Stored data
• • • • • • •

(* ===== verification/ToolEvents.v ===== *)
(** * The events of the tools

    [runComplexGraph] (complex-graph-auto-trace.ts) gives its handler to
    [graph.invoke] and says of it that the nodes, the edges and the tool
    calls are traced without more. The tools are invoked inside the three
    processing nodes with [tool.invoke(toolCall)]: the handlers of the run
    reach the call through its context, and are told that the tool is
    invoked and that it has returned ([invoke_observed] of [RunOptions]).

    [TracedRuns] runs the graph beside the record of the events of the
    nodes and of the edges. This file is the graph with the events of the
    tools ([Observed]): the processing nodes as the script has them, their
    [tool.invoke] under the handlers of the run, and the other nodes and
    the routing function beside the record.

    Theorems: every node of the graph logs what [complex_log] accepts, the
    processing nodes the events of the calls of registered tools, each
    invocation followed by its result, and the other nodes nothing
    ([observed_graph_logs]); a run with the events of the tools is the run
    without handlers, its record is the events of the nodes that completed
    with the events of their tool calls between entry and exit, and
    without the events of the tools it is the record of the nodes and
    edges ([tool_calls_are_traced]). The tools of the script fail on a
    schema mismatch only ([complex_tools_total]), which is found before
    the handlers are told of the call: no invocation is left without its
    result, also in a run that fails. *)

From stdpp Require Import base option list strings.
From Stdlib Require Import ZArith Lia Floats.
From S2P Require Import Prelude JsValue Engine Walks RunOptions Messages Host Tools Stubs.
From S2P Require Import Trace ComplexTools ComplexGraph.

(** [tool.invoke(toolCall, config)] in a node of a run with the options
    [o]. The arguments are checked against the schema first: a call whose
    arguments do not match throws before the handlers are told of it. *)
Definition tool_invoke_observed {Σ} `{Runtime} (o : RunOptions Σ) (t : Tool) (tc : ToolCall)
    (config : value) : M Σ Message :=
  match parse (tool_schema t) (tc_args tc) with
  | None => throw schema_error
  | Some input =>
      invoke_observed o (tool_name t) (tc_id tc)
        (out <- lift_res (tool_func t input config) ;;
         ret (ToolMessage (format_tool_output out) (tc_id tc) (tool_name t)))
  end.

(** A tool whose function returns on every input that its schema lets
    through. *)
Definition total (t : Tool) : Prop :=
  ∀ args input config,
    parse (tool_schema t) args = Some input → is_ok (tool_func t input config) = true.

Module Observed.

Section nodes.
Context `{Host} `{!Clock} `{!Langfuse} `{Runtime} `{Evaluator}.
#[local] Abbreviation Proc := (Process Complex.Globals).
#[local] Abbreviation Traced := (Proc * list TraceEvent)%type.
Context (o : RunOptions Traced).

(** The body of the loop over the tool calls of a processing node. *)
Definition run_tool_call (toolCall : ToolCall) : M Traced string :=
  beside (Complex.trace ("  → " +:+ tc_name toolCall) (tc_args toolCall)) ;;
  tool <- lift_res (lookup_tool ComplexTools.toolsByName (tc_name toolCall)) ;;
  result <- tool_invoke_observed o tool toolCall VUndefined ;;
  beside (Complex.trace "  ← Result" (content result)) ;;
  ret (to_string (content result)).

Definition run_tool_calls (response : Message) : M Traced string :=
  if Nat.ltb 0 (length (tool_calls response)) then
    beside (Complex.trace ("🔧 " +:+ to_string (Js.of_nat (length (tool_calls response)))
                           +:+ " 個のツール呼び出し") VUndefined) ;;
    mfold (λ _ toolCall, run_tool_call toolCall) "" (tool_calls response)
  else ret "".

Definition process_node (name prompt path : string) (state : ObjState)
  : M Traced ObjState :=
  beside (Complex.traceEnter name (VObj [("input", field "input" state)])) ;;
  let messages := [SystemMessage (VStr prompt); HumanMessage (field "input" state)] in
  response <- beside (Complex.modelWithTools messages) ;;
  responseText <- run_tool_calls response ;;
  beside (Complex.traceExit name (VObj [("processed", VBool true)])) ;;
  ret [("processed", VBool true); ("path", VStr path); ("response", VStr responseText)].

Definition processMathNode : ObjState → M Traced ObjState :=
  process_node "processMath"
    "あなたは数学の専門家です。calculateツールを使って問題を解いてください。" "math".

Definition processTextNode : ObjState → M Traced ObjState :=
  process_node "processTextPath"
    "あなたはテキスト処理の専門家です。processTextツールを使ってテキストを操作してください。"
    "text".

Definition processDataNode : ObjState → M Traced ObjState :=
  process_node "processDataPath"
    "あなたはデータアナリストです。入力から数値を抽出してanalyzeDataツールを使って分析してください。"
    "data".

(** The graph: the nodes without tools and the routing function are
    those of the script, beside the record. *)
Definition graph_builder : StateGraph Traced ObjState ObjState :=
  new_StateGraph
  |> addNode "classifyInput" (λ state, beside (Complex.classifyInputNode state))
  |> addNode "processMath" processMathNode
  |> addNode "processText" processTextNode
  |> addNode "processData" processDataNode
  |> addNode "enrichData" (λ state, beside (Complex.enrichDataNode state))
  |> addNode "summarizeResults" (λ state, beside (Complex.summarizeResultsNode state))
  |> addEdge START "classifyInput"
  |> addConditionalEdges "classifyInput" (λ state, beside (Complex.routeByCategory state))
       (path_array ["processMath"; "processText"; "processData"; "enrichData"])
  |> addEdge "processMath" "enrichData"
  |> addEdge "processText" "enrichData"
  |> addEdge "processData" "enrichData"
  |> addEdge "enrichData" "summarizeResults"
  |> addEdge "summarizeResults" END.

Definition graph : Res (CompiledGraph Traced ObjState ObjState) := compile graph_builder.

End nodes.

Section run.
Context `{Host} `{!Clock} `{!Langfuse} `{Runtime} `{Evaluator}.

(** [graph.invoke({ input }, { callbacks: [handler] })] of
    [runComplexGraph], for the handler that records, with the events of
    the tools. *)
Definition complex_run (input : ObjState) (limit : nat) (p : Process Complex.Globals)
    (record : list TraceEvent)
  : Res ObjState * list string * (Process Complex.Globals * list TraceEvent) :=
  match graph (recording (plain limit)) with
  | Ok compiled => invoke_with_trace compiled input (recording (plain limit)) (p, record)
  | Err e => (Err e, [], (p, record))
  end.

End run.

End Observed.

(** The nodes that invoke tools. *)
Definition processing_nodes : list string := ["processMath"; "processText"; "processData"].

(** What a node of the complex graph logs: the processing nodes the
    events of calls of registered tools, the others nothing. *)
Definition complex_log `{Runtime} `{Evaluator} (node : string)
  : bool → list TraceEvent → Prop :=
  if bool_decide (node ∈ processing_nodes) then tool_log (tool_name <$> ComplexTools.tools)
  else no_events.

(** ** Lemmas *)

Section observed_lemmas.
Context `{Host} `{!Clock} `{!Langfuse} `{Runtime} `{Evaluator}.
#[local] Abbreviation Proc := (Process Complex.Globals).
Implicit Types (o : RunOptions Proc) (p : Proc) (state : ObjState).
Implicit Types (record : list TraceEvent).

#[local] Abbreviation names := (tool_name <$> ComplexTools.tools).

(** A total tool that is invoked under the recorder is the tool, and logs
    its invocation and its result, or nothing when its arguments do not
    match its schema. *)
Lemma tool_invoke_observed_logs {Σ} (T : bool → list TraceEvent → Prop) `{!Log T}
    (o' : RunOptions Σ) t tc config :
  total t → T true [ToolInvoked (tool_name t) (tc_id tc); ToolResult (tc_id tc)] →
  logs T (tool_invoke_observed (recording o') t tc config)
       (lift_res (tool_invoke t tc config)).
Proof.
  intros Ht HT. unfold tool_invoke_observed, tool_invoke.
  destruct (parse (tool_schema t) (tc_args tc)) as [input|] eqn:Hparse;
    [|apply (logs_lift_res T (Err schema_error))].
  specialize (Ht _ _ config Hparse).
  destruct (tool_func t input config) as [out|e]; [|done].
  by apply logs_invoke_observed.
Qed.

(** The tools of the complex graph fail on a schema mismatch only. *)
Lemma complex_tools_total t : t ∈ ComplexTools.tools → total t.
Proof.
  unfold ComplexTools.tools. cbn. rewrite !elem_of_cons, elem_of_nil.
  intros [->|[->|[->|[]]]] args input config; cbn.
  - done.
  - by intros (text & operation & _ & _ & _ & ->)%parse_text_input.
  - done.
Qed.

(** The tools of the registry are the registered tools. *)
Lemma lookup_registered name tool :
  lookup_tool ComplexTools.toolsByName name = Ok tool → tool ∈ ComplexTools.tools.
Proof.
  unfold lookup_tool. cbn.
  repeat (destruct (String.eqb name _); [intros [= <-]; cbn; rewrite !elem_of_cons; auto|]).
  done.
Qed.

Lemma run_tool_call_logs o toolCall :
  logs (tool_log names) (Observed.run_tool_call (recording o) toolCall)
       (Complex.run_tool_call toolCall).
Proof.
  unfold Observed.run_tool_call, Complex.run_tool_call.
  apply logs_bind; [logs_auto..|intros _].
  apply logs_bind_res; [logs_auto|]. intros tool Htool%lookup_registered.
  apply logs_bind; [logs_auto| |logs_auto].
  apply tool_invoke_observed_logs; [apply _ | by apply complex_tools_total|].
  by apply tool_log_call, list_elem_of_fmap_2.
Qed.

Lemma run_tool_calls_logs o response :
  logs (tool_log names) (Observed.run_tool_calls (recording o) response)
       (Complex.run_tool_calls response).
Proof.
  unfold Observed.run_tool_calls, Complex.run_tool_calls.
  case_match; [|logs_auto].
  apply logs_bind; [logs_auto..|intros _].
  apply logs_mfold; [logs_auto|]. intros _ toolCall. apply run_tool_call_logs.
Qed.

Lemma process_node_logs o name prompt path state :
  logs (tool_log names) (Observed.process_node (recording o) name prompt path state)
       (Complex.process_node name prompt path state).
Proof.
  unfold Observed.process_node, Complex.process_node.
  repeat (apply logs_bind; [logs_auto| |intros ?]); try apply run_tool_calls_logs; logs_auto.
Qed.

(** Every node of the complex graph logs what [complex_log] accepts. *)
Lemma observed_graph_logs o :
  graph_logs complex_log (Observed.graph_builder (recording o)) Complex.graph_builder.
Proof.
  split; [|done]. cbn.
  repeat first [ apply List.Forall2_nil
               | apply List.Forall2_cons; [split; [done|]; intros state|] ];
    first [ apply process_node_logs | apply (logs_beside no_events) ].
Qed.

Lemma observed_graph_compiles (o : RunOptions (Proc * list TraceEvent)) :
  Observed.graph o = Ok (mkCompiled (Observed.graph_builder o) "classifyInput").
Proof. apply compile_ok; by vm_compute. Qed.

Lemma complex_log_node_events node ok log : complex_log node ok log → node_events log = [].
Proof.
  unfold complex_log. case_bool_decide; [apply tool_log_node_events | by intros ->].
Qed.

Lemma complex_log_answered node ok log :
  complex_log node ok log → answered names None log = true.
Proof.
  unfold complex_log. case_bool_decide; [apply tool_log_answered | by intros ->].
Qed.

End observed_lemmas.

(** ** Properties *)

Section properties.
Context `{Host} `{!Clock} `{!Langfuse} `{Runtime} `{Evaluator}.
Implicit Types (p : Process Complex.Globals) (record : list TraceEvent).

(** C22. The tool calls of a run of the complex graph are traced, and
    tracing them changes nothing. A call of the graph with a handler is
    the call without options: it ends the same after the same nodes and
    leaves the same process. What the handler is told is, for each node
    that completed, its entry, the events of its tool calls, its exit and
    the edge taken: the processing nodes report calls of registered tools,
    each invocation followed by its result, the other nodes none. Without
    the events of the tools the record is that of the nodes and edges, and
    no invocation is left without its result, also in a run that fails. *)
Theorem tool_calls_are_traced input limit p record :
  ∃ e events,
    Observed.complex_run input limit p record
    = ((Complex.run_trace input limit p).1, ((Complex.run_trace input limit p).2,
                                             record ++ events)) ∧
    accounts_for Complex.graph_builder "classifyInput" (Complex.run_trace input limit p).1.1
      (Complex.run_trace input limit p).1.2 e ∧
    recorded complex_log (Complex.run_trace input limit p).1.2 e events ∧
    node_events events = events_of (Complex.run_trace input limit p).1.2 e ∧
    answered (tool_name <$> ComplexTools.tools) None events = true.
Proof.
  unfold Complex.run_trace, Observed.complex_run.
  rewrite complex_graph_compiles, observed_graph_compiles.
  unfold invoke_trace, invoke_with_trace. cbn [cg_graph cg_entry].
  change (recursionLimit (recording (plain limit))) with limit.
  rewrite <- (walk_with_plain limit).
  destruct (walk_with _ Complex.graph_builder _ _ _ _ p) as [[r visited] p'] eqn:Hrun.
  apply (logged_walk complex_log (plain limit) _ _ _ _ _ _ _ record _ _ _
           (observed_graph_logs (plain limit))) in Hrun
    as (more & e & events & -> & -> & Hacc & Hrec).
  exists e, events. split_and!; [done..| |].
  - eapply recorded_node_events; [apply complex_log_node_events | done].
  - eapply recorded_answered; [apply complex_log_answered | done].
Qed.

End properties.

(** ** Scenarios *)

(** The record of the scenario of the complex graph: the call of
    [calculate] is reported inside [processMath]. *)
Example math_tools_traced :
  (@Observed.complex_run Stub.scripted ComplexStub.clock ComplexStub.runtime
     ComplexStub.evaluator [("input", VStr "1 + 2")] 25
     (ComplexStub.boot ComplexStub.math_script) []).2.2
  = [NodeEntered "classifyInput"; NodeExited "classifyInput";
     EdgeTaken "classifyInput" "processMath";
     NodeEntered "processMath";
     ToolInvoked "calculate" "call_1"; ToolResult "call_1";
     NodeExited "processMath";
     EdgeTaken "processMath" "enrichData";
     NodeEntered "enrichData"; NodeExited "enrichData";
     EdgeTaken "enrichData" "summarizeResults";
     NodeEntered "summarizeResults"; NodeExited "summarizeResults";
     EdgeTaken "summarizeResults" END].
Proof. vm_compute. done. Qed.

(** A model that asks for [calculate] without an expression, and one that
    asks for a tool that is not registered: the run fails in
    [processMath], and the handler is told of no tool. *)
Example rejected_calls_untraced :
  let run toolCall :=
    @Observed.complex_run Stub.scripted ComplexStub.clock ComplexStub.runtime
      ComplexStub.evaluator [("input", VStr "1 + 2")] 25
      (ComplexStub.boot [Ok (VStr (Stub.show (ComplexStub.answer (VStr "math") 1%float)), []);
                         Ok (VStr "", [toolCall])]) [] in
  let entered :=
    [NodeEntered "classifyInput"; NodeExited "classifyInput";
     EdgeTaken "classifyInput" "processMath"; NodeEntered "processMath"] in
  run (mkToolCall "calculate" (VObj []) "call_1")
  = (Err schema_error, ["classifyInput"],
     ((run (mkToolCall "calculate" (VObj []) "call_1")).2.1, entered)) ∧
  run (mkToolCall "add" (VObj []) "call_1")
  = (Err undefined_tool_error, ["classifyInput"],
     ((run (mkToolCall "add" (VObj []) "call_1")).2.1, entered)).
Proof. vm_compute. done. Qed.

• • • • • • •

What you will do
Find every line in the records that uses the string "told", then copy it.

Result of the exercise
    reach the call through its context, and are told that the tool is
    the handlers are told of the call: no invocation is left without its
    arguments do not match throws before the handlers are told of it. *)
    leaves the same process. What the handler is told is, for each node
    [processMath], and the handler is told of no tool. *)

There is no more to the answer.